К сожалению, мы жили в окружении не одних монахов, а 7 человек жандармов — "пилсудчиков" неотступно сторожили нас. Ни на шаг без вооруженного конвоя. Даже ночью они не оставляли нас в покое. Часа в два-три ночи стучатся: "Вы здесь?" — "Здесь…" Без вооруженного провожатого мы не смели выйти в сад. Стояла поздняя весна: все в цвету, листва уже густая, в аллеях тень, теплый ветерок… Но прогулки в сопровождении жандарма не доставляли удовольствия, особенно когда конвойный начинал
Однообразие нашей жизни нарушило неожиданное прибытие генерала Симона, приехавшего к настоятелю пить кофе. Он выразил желание посмотреть на арестованных. Нас вывели в столовую…
— Мы, кажется, с вами знакомы? — обратился генерал к митрополиту Антонию.
— Это не важно, знакомы мы или не знакомы, — сказал митрополит Антоний, — а вот — почему вы нас держите под надзором? Мы старики, кругом стены… — куда же мы убежим?
— Положим… если есть деньги, вы можете передать что-нибудь на волю.
— Какие у нас деньги!..
Разговор прекратился. Мы расстались без рукопожатия.
Через несколько дней после посещения генерала Симона за нами приехал автомобиль и какие-то офицерики объявили нам, что нас повезут в Краков к кардиналу князю Сапеге.
Подъезжаем к кардинальскому дворцу — на дворе черным-черно от тучи сутан: священники, монахи, семинаристы… собрались смотреть на нас. Со всех сторон щелкают кодаки. Нас провели в большой, великолепный зал — и заставили ждать. Ждали мы очень долго. Наконец открылись двери, и в сопровождении генералов, епископов… — многочисленной и пышной свиты, шелестя шелками великолепного одеяния, выплыл кардинал… Маленький, изящный, с напыщенной осанкой и надменным взглядом, он вызывающе поглядел на нас.
— Ваши имена известны, но они окружены ненавистью, — начал он, отчеканивая каждое слово, — вас держат под охраной, чтобы толпа вас не растерзала…
После этого вступления все сели за стол и начали с нами разговор. Митрополит Антоний говорил по-латыни, я — по-польски.
— Мы добровольно отдали себя в руки поляков, надеялись на их великодушие, — сказал владыка Антоний, — а к нам отнеслись, как к преступникам. У нас, на Кавказе, есть дикое, разбойничье племя ингушей: если кто добровольно отдается под их покровительство, тот человек для них священный. А с нами поляки не так…
Переполох… Епископы покраснели, генералы засуетились… "Что такое? Что такое? Какие ингуши?.." Вскоре изящный кардинал подал знак подняться, и все встали. Он издали нам поклонился, — "аудиенция" окончилась.
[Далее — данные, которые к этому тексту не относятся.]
(** Operations that only move a name between the three lists. *)
Lemma requeue_good s s' name :
  ss_names s' = ss_names s -> ss_pkgs s' = ss_pkgs s -> ss_errors s' = ss_errors s -> ss_wrapped s' = ss_wrapped s ->
  ss_dirty s' = ss_dirty s -> locked s name = false -> name ∈ U ->
  (forall n, queued s' n <-> n = name \/ queued s n) -> good s s'.
Proof.
  intros Hn Hp He Hw Hd Hl Hu Hq. split; [|intros _ _; by left].
  apply wk_lists; try done; rewrite ?Hd; auto.
  - intros n H. apply Hq. by right.
  - intros n H. apply Hq in H as [->|H]; auto.
Qed.

Lemma queued_unlink s name n : queued (unlink_unresolved name s) n <-> n <> name /\ queued s n.
Proof. unfold queued, unlink_unresolved. cbn. rewrite !elem_of_unlink. tauto. Qed.

Lemma queued_link s name n : queued (link_unresolved name s) n <-> n = name \/ queued s n.
Proof.
  unfold link_unresolved, queued. repeat case_test; cbn; rewrite ?elem_of_app, ?elem_of_queue_insert, ?list_elem_of_singleton; tauto.
Qed.

Lemma link_good s name : locked s name = false -> name ∈ U -> good s (link_unresolved name s).
Proof.
  intros Hl Hu. apply (requeue_good s _ name); try done; [unfold link_unresolved; repeat case_test; done..|].
  intros n. apply queued_link.
Qed.

Lemma relink_good s name :
  locked s name = false -> name ∈ U -> good s (link_unresolved name (unlink_unresolved name s)).
Proof.
  intros Hl Hu. apply (requeue_good s _ name); try done; [unfold link_unresolved; repeat case_test; done..|].
  intros n. rewrite queued_link, queued_unlink. destruct (decide (n = name)); tauto.
Qed.

Lemma queue_unresolved_good name re s : name ∈ U -> good s (queue_unresolved name re s).
Proof.
  intros Hu. unfold queue_unresolved. destruct (ns_locked (nss s name)) eqn:El; [done|].
  assert (Hup : forall b, good s (upd_n name (set_ns_resolvenow b) s) /\ locked (upd_n name (set_ns_resolvenow b) s) name = false).
  { intros b. split; [by apply good_upd_n|]. unfold locked. rewrite nss_upd_n. by case_bool_decide. }
  repeat case_test; try done.
  - etrans; [apply (Hup true)|]. apply relink_good; [apply Hup|done].
  - by apply relink_good.
  - etrans; [apply Hup|]. apply link_good; [apply Hup|done].
Qed.
End Wk.

(** ** Propagation *)

Section Propagate.
Context `{UndefChecksum}.
Context (db : apk_database) (default_repos : Z) (ignore_conflict : bool).
Context (U : gset bytes) (P : gset Z) (Hu : universe db U P).
#[local] Abbreviation wk := (wk U).
#[local] Abbreviation good := (good U P).

Lemma reevaluate_reverse_deps_wk name s : wk s (reevaluate_reverse_deps db name s).
Proof.
  apply wk_for_each. intros n s' Hn. case_test; [done|].
  assert (n ∈ U) by (by apply (proj1 (list.Forall_forall _ _) (u_rdepends _ _ _ Hu name))).
  etrans; [|by apply queue_dirty_wk]. by apply wk_upd_n.
Qed.
Lemma lock_name_dirty name p s n : n ∈ ss_dirty (lock_name name p s) <-> n <> name /\ n ∈ ss_dirty s.
Proof. apply elem_of_unlink. Qed.

Lemma lock_name_inv name p s : inv s -> inv (lock_name name p s).
Proof.
  intros [H1 H2 H3 H4]. constructor.
  - intros n. destruct (lock_name_nss name p s n) as (_ & _ & -> & _). apply H1.
  - unfold lock_name, unlink_dirty, unlink. by apply NoDup_filter.
  - intros n. rewrite lock_name_dirty. intros [Hn Hd]. destruct (lock_name_nss name p s n) as (-> & _).
    rewrite bool_decide_eq_false_2 by done. by apply H3.
  - intros n. rewrite lock_name_queued. intros [Hn Hd]. destruct (lock_name_nss name p s n) as (-> & _).
    rewrite bool_decide_eq_false_2 by done. by apply H4.
Qed.

Lemma lock_name_ext name p s : locked s name = false -> ext s (lock_name name p s).
Proof.
  intros Hl. constructor.
  - intros n Hn. destruct (lock_name_nss name p s n) as (-> & -> & _). rewrite Hn, orb_true_r.
    rewrite bool_decide_eq_false_2; [done|]. intros ->. congruence.
  - done.
  - done.
  - intros Ho. split; [intros n|intros _ n]; destruct (lock_name_nss name p s n) as (_ & _ & -> & _); [apply Ho|lia].
Qed.

(** Everything after the name is decided is propagation. *)
Lemma assign_name_wk name p s :
  locked s name = false -> (forall pkg, prov_pkg p = Some pkg -> known U P pkg) ->
  wk (lock_name name p s) (assign_name db ignore_conflict name p s).
Proof.
  intros Hl Hk. unfold assign_name. fold (locked s name). rewrite Hl. fold (lock_name name p s).
  set (s0 := lock_name name p s). set (s1 := match prov_pkg p with Some pkg => _ | None => s0 end).
  assert (W1 : wk s0 s1).
  { unfold s1. destruct (prov_pkg p) as [pkg|]; [|done]. case_test; [|done].
    apply wk_for_each. intros d s' Hd. case_test; [|done].
    refine (proj1 (apply_constraint_good db ignore_conflict U P Hu _ d s' _)).
    by apply (proj1 (list.Forall_forall _ _) (kn_install_if _ _ _ (Hk pkg eq_refl))). }
  etrans; [exact W1|]. clearbody s1. set (s2 := if ignore_conflict then s1 else _). assert (W2 : wk s1 s2).
  { unfold s2. destruct ignore_conflict; [done|]. apply wk_for_each. intros q s' _. case_test; [done|]. case_test; [done|].
    by apply (disqualify_package_wk db U P Hu). }
  etrans; [exact W2|]. clearbody s2. etrans; [by apply (reevaluate_reverse_deps_wk db U P Hu)|].
  destruct (prov_pkg p); [by apply (reevaluate_reverse_installif_pkg_wk db U P Hu)|by apply (reevaluate_reverse_installif_wk db U P Hu)].
Qed.

Lemma assign_name_ext name p s :
  (forall pkg, prov_pkg p = Some pkg -> known U P pkg) -> ext s (assign_name db ignore_conflict name p s).
Proof.
  intros Hk. destruct (locked s name) eqn:Hl.
  - unfold assign_name. fold (locked s name). rewrite Hl. case_test; [done|]. case_test; [done|].
    etrans; apply mark_error_ext.
  - etrans; [by apply (lock_name_ext name p)|]. by apply wk_ext, assign_name_wk.
Qed.

Lemma assign_name_inv name p s :
  (forall pkg, prov_pkg p = Some pkg -> known U P pkg) -> inv s -> inv (assign_name db ignore_conflict name p s).
Proof.
  intros Hk Hi. destruct (locked s name) eqn:Hl.
  - unfold assign_name. fold (locked s name). rewrite Hl. case_test; [done|]. case_test; [done|]. by do 2 apply mark_error_inv.
  - apply (inv_wk (lock_name name p s)); [by apply assign_name_wk|by apply lock_name_inv].
Qed.

Lemma assign_name_locks name p s :
  (forall pkg, prov_pkg p = Some pkg -> known U P pkg) -> locked (assign_name db ignore_conflict name p s) name = true.
Proof.
  intros Hk. destruct (locked s name) eqn:Hl.
  - by apply (e_locked _ _ (assign_name_ext name p s Hk)).
  - rewrite (wk_locked _ _ _ (assign_name_wk name p s Hl Hk)). destruct (lock_name_nss name p s name) as (-> & _).
    by rewrite bool_decide_eq_true_2.
Qed.

(** ** Selecting a package *)

Lemma choose_provider_in name s :
  choose_provider db name s = provider_none \/ exists p, p ∈ providers db name /\ choose_provider db name s = prov p.
Proof.
  unfold choose_provider. case_test; [|by left].
  assert (Hgen : forall l c, (forall p, p ∈ l -> p ∈ providers db name) ->
    (c = provider_none \/ exists p, p ∈ providers db name /\ c = prov p) ->
    let c' := foldl (fun chosen p =>
      let ps := pss s p.1 in
      if (ns_requirers (nss s name) =? 0) && (negb (ps_iif_triggered ps) || negb (ps_tag_ok ps) || negb (ps_pkg_selectable ps))
      then chosen
      else if negb (is_provider_auto_selectable s p) then chosen
      else if 0 <? compare_providers db s (prov p) chosen then prov p else chosen) c l in
    c' = provider_none \/ exists p, p ∈ providers db name /\ c' = prov p).
  { induction l as [|p l IH]; intros c Hl Hc; cbn [foldl]; [done|]. apply IH; [intros q Hq; apply Hl; by right|].
    cbn zeta. case_test; [done|]. case_test; [done|]. case_test; [|done]. right. exists p. split; [apply Hl; by left|done]. }
  apply Hgen; [done|by left].
Qed.

Lemma choose_provider_pkg name s pkg :
  prov_pkg (choose_provider db name s) = Some pkg -> exists v, (pkg, v) ∈ providers db name /\ choose_provider db name s = Provider (Some pkg) v.
Proof.
  destruct (choose_provider_in name s) as [->|([q v] & Hq & ->)]; cbn; [done|]. intros [= ->]. eauto.
Qed.

(** A chain of operations that keep the invariant and only extend the state. *)
Definition steady (s s' : apk_solver_state) : Prop := ext s s' /\ (inv s -> inv s').

#[global] Instance steady_refl : Reflexive steady.
Proof. by split. Qed.
#[global] Instance steady_trans : Transitive steady.
Proof. intros s1 s2 s3 [A B] [C D]. split; [by etrans|auto]. Qed.

Lemma wk_steady s s' : wk s s' -> steady s s'.
Proof. intros W. split; [by apply wk_ext|by apply inv_wk]. Qed.

Lemma mark_error_steady p s : steady s (mark_error p s).
Proof. split; [apply mark_error_ext|apply mark_error_inv]. Qed.

Lemma assign_name_steady name p s :
  (forall pkg, prov_pkg p = Some pkg -> known U P pkg) -> steady s (assign_name db ignore_conflict name p s).
Proof. intros Hk. split; [by apply assign_name_ext|by apply assign_name_inv]. Qed.

Lemma steady_for_each {A} (l : list A) f s : (forall x s, x ∈ l -> steady s (f x s)) -> steady s (for_each l f s).
Proof.
  unfold for_each. revert s. induction l as [|x l IH]; intros s Hf; cbn [foldl]; [done|].
  etrans; [apply (Hf x); by left|]. apply IH. intros y s' Hy. apply Hf. by right.
Qed.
Нас отвезли обратно в монастырь.
Этот прием у кардинала по всей его обстановке, по тону разговора и обхождения с нами показался нам унизительней неприкрытой жандармской грубости…
Жизнь наша потекла по-прежнему ровно и тихо. Мы попросили у монахов разрешения совершать богослужение. Они на просьбу отозвались. Все нужное: облачение, церковные сосуды, было при нас. В конце коридора стояла статуя Мадонны, а перед ней нечто вроде престола. Тут мы и служили по очереди, а пели вместе. Покупали булочки и карандашом рисовали крестик — это были наши просфоры. Случалось нам служить всенощную в праздники. Беляны, где находился наш монастырь, — излюбленное место загородных прогулок краковских жителей. В праздничный день оживала вся наша округа: мчались по Висле моторные лодки, доносились песенки… А у нас — всенощная… Наше "Хвалите имя Господне" привело к монастырю толпу слушателей. В краковской газете описывали, как мы, арестованные русские епископы, живем, служим и поем в католическом монастыре, причем упоминался "бас архиепископа Евлогия, который далеко-далеко разносится за стены монастыря…" Не только гуляющая публика слушала нас, но и монахи тоже, тихонько собравшись в конце коридора, прислушивались к нашему пению.